Collected data:
= = = =

(** *** Message 21 *)

Definition HeaderValidV2 (h : IndexedSearchCandidateHeaderV2) : bool :=
  IsCandidateLengthValid (ch2_nameLengthChars h) false &&
  IsCandidateLengthValid (ch2_folderLengthChars h) true &&
  (Z.land (ch2_flags h) (Z.lnot 7) =? 0) &&
  (ch2_reserved0 h =? 0) && (ch2_reserved1 h =? 0) && (ch2_reserved2 h =? 0) &&
  negb ((Z.land (ch2_flags h) 4 =? 0) && negb (ch2_allocatedSizeBytes h =? 0)).

Definition HeaderDecodeV2 (h : IndexedSearchCandidateHeaderV2) (name folder : list Z)
  : IndexedSearchCandidate :=
  {| c_name := name; c_folder := folder;
     c_isDirectory := negb (Z.land (ch2_flags h) 1 =? 0);
     c_persistentIndexed := negb (Z.land (ch2_flags h) 2 =? 0);
     c_volumeId := to_signed64 (ch2_volumeId h); c_id := ch2_id h; c_parentId := ch2_parentId h;
     c_sizeBytes := ch2_sizeBytes h; c_modifiedTime := ch2_modifiedTime h;
     c_createdTime := ch2_createdTime h;
     c_allocatedSizeKnown := negb (Z.land (ch2_flags h) 4 =? 0);
     c_allocatedSizeBytes := ch2_allocatedSizeBytes h |}.

Definition HeaderEncodeV2 (c : IndexedSearchCandidate) : IndexedSearchCandidateHeaderV2 :=
  {| ch2_nameLengthChars := wrap16 (zlen (c_name c));
     ch2_folderLengthChars := wrap16 (zlen (c_folder c));
     ch2_flags := Z.lor (Z.lor (if c_isDirectory c then 1 else 0) (if c_persistentIndexed c then 2 else 0))
                    (if c_allocatedSizeKnown c then 4 else 0);
     ch2_reserved0 := 0; ch2_reserved1 := 0; ch2_reserved2 := 0;
     ch2_volumeId := to_unsigned64 (c_volumeId c); ch2_id := c_id c; ch2_parentId := c_parentId c;
     ch2_sizeBytes := c_sizeBytes c; ch2_modifiedTime := c_modifiedTime c;
     ch2_createdTime := c_createdTime c;
     ch2_allocatedSizeBytes := if c_allocatedSizeKnown c then c_allocatedSizeBytes c else 0 |}.

(** An unknown allocated size carries no bytes. *)
Definition NormalizeV2 (c : IndexedSearchCandidate) : IndexedSearchCandidate :=
  {| c_name := c_name c; c_folder := c_folder c; c_sizeBytes := c_sizeBytes c;
     c_modifiedTime := c_modifiedTime c; c_isDirectory := c_isDirectory c;
     c_createdTime := c_createdTime c; c_volumeId := c_volumeId c; c_id := c_id c;
     c_parentId := c_parentId c; c_persistentIndexed := c_persistentIndexed c;
     c_allocatedSizeBytes := if c_allocatedSizeKnown c then c_allocatedSizeBytes c else 0;
     c_allocatedSizeKnown := c_allocatedSizeKnown c |}.

(** ** The response *)

Section response.
Context {H : Type} `{CandidateHeader H}.

(** The loop over [header.count] candidates. *)
Fixpoint ParseCandidates (n : nat) (buf : list Z) (payloadSize offset : Z)
  : result (list IndexedSearchCandidate * Z) :=
  match n with
  | O => Ok ([], offset)
  | S n' =>
      let* fixedEnd := of_option (AddBytes offset (sizeof H)) in
      guard (negb (payloadSize <? fixedEnd))
      (let* header := load_struct H buf offset in
       guard (header_valid header)
       (let* nameBytes := of_option (LengthBytes (nameLengthChars header)) in
        let* folderBytes := of_option (LengthBytes (folderLengthChars header)) in
        let* stringEnd := of_option (AddBytes fixedEnd nameBytes) in
        let* stringEnd := of_option (AddBytes stringEnd folderBytes) in
        guard (negb (payloadSize <? stringEnd))
        (let* nameData := load buf fixedEnd (Z.to_nat nameBytes) in
         let* folderData := load buf (fixedEnd + nameBytes) (Z.to_nat folderBytes) in
         let candidate :=
           header_decode header (decode_units (Z.to_nat (nameLengthChars header)) nameData)
             (decode_units (Z.to_nat (folderLengthChars header)) folderData) in
         let* '(candidates, last) := ParseCandidates n' buf payloadSize stringEnd in
         Ok (candidate :: candidates, last))))
  end.

Definition ResultHeaderValid (header : IndexedSearchResultHeader) : bool :=
  negb (rsh_requestId header =? 0) && IsIndexedSearchStatusValid (rsh_status header) &&
  (rsh_truncated header <=? 1) && (rsh_reserved header =? 0) &&
  (rsh_count header <=? kMaxIndexedSearchResultCount).

Definition ParseResponse (payload : option (list Z)) (payloadSize : Z) : result IndexedSearchResponse :=
  let* buf := of_option payload in
  guard (negb (payloadSize <? sizeof IndexedSearchResultHeader) && negb (kMaxPayload <? payloadSize))
  (let* header := load_struct IndexedSearchResultHeader buf 0 in
   guard (ResultHeaderValid header)
   (let* '(candidates, offset) :=
      ParseCandidates (Z.to_nat (rsh_count header)) buf payloadSize (sizeof IndexedSearchResultHeader) in
    guard (offset =? payloadSize)
    (Ok {| rs_requestId := rsh_requestId header; rs_status := rsh_status header;
           rs_truncated := negb (rsh_truncated header =? 0); rs_candidates := candidates |}))).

= = = =

→ ABOUT THIS EXERCISE: Only these lines should appear in the reply: the one containing "let* fixedEnd := of_option", the last line of the data, and all lines between them, each copied exactly.

→ ANSWER AREA:
      let* fixedEnd := of_option (AddBytes offset (sizeof H)) in
      guard (negb (payloadSize <? fixedEnd))
      (let* header := load_struct H buf offset in
       guard (header_valid header)
       (let* nameBytes := of_option (LengthBytes (nameLengthChars header)) in
        let* folderBytes := of_option (LengthBytes (folderLengthChars header)) in
        let* stringEnd := of_option (AddBytes fixedEnd nameBytes) in
        let* stringEnd := of_option (AddBytes stringEnd folderBytes) in
        guard (negb (payloadSize <? stringEnd))
        (let* nameData := load buf fixedEnd (Z.to_nat nameBytes) in
         let* folderData := load buf (fixedEnd + nameBytes) (Z.to_nat folderBytes) in
         let candidate :=
           header_decode header (decode_units (Z.to_nat (nameLengthChars header)) nameData)
             (decode_units (Z.to_nat (folderLengthChars header)) folderData) in
         let* '(candidates, last) := ParseCandidates n' buf payloadSize stringEnd in
         Ok (candidate :: candidates, last))))
  end.

Definition ResultHeaderValid (header : IndexedSearchResultHeader) : bool :=
  negb (rsh_requestId header =? 0) && IsIndexedSearchStatusValid (rsh_status header) &&
  (rsh_truncated header <=? 1) && (rsh_reserved header =? 0) &&
  (rsh_count header <=? kMaxIndexedSearchResultCount).

Definition ParseResponse (payload : option (list Z)) (payloadSize : Z) : result IndexedSearchResponse :=
  let* buf := of_option payload in
  guard (negb (payloadSize <? sizeof IndexedSearchResultHeader) && negb (kMaxPayload <? payloadSize))
  (let* header := load_struct IndexedSearchResultHeader buf 0 in
   guard (ResultHeaderValid header)
   (let* '(candidates, offset) :=
      ParseCandidates (Z.to_nat (rsh_count header)) buf payloadSize (sizeof IndexedSearchResultHeader) in
    guard (offset =? payloadSize)
    (Ok {| rs_requestId := rsh_requestId header; rs_status := rsh_status header;
           rs_truncated := negb (rsh_truncated header =? 0); rs_candidates := candidates |}))).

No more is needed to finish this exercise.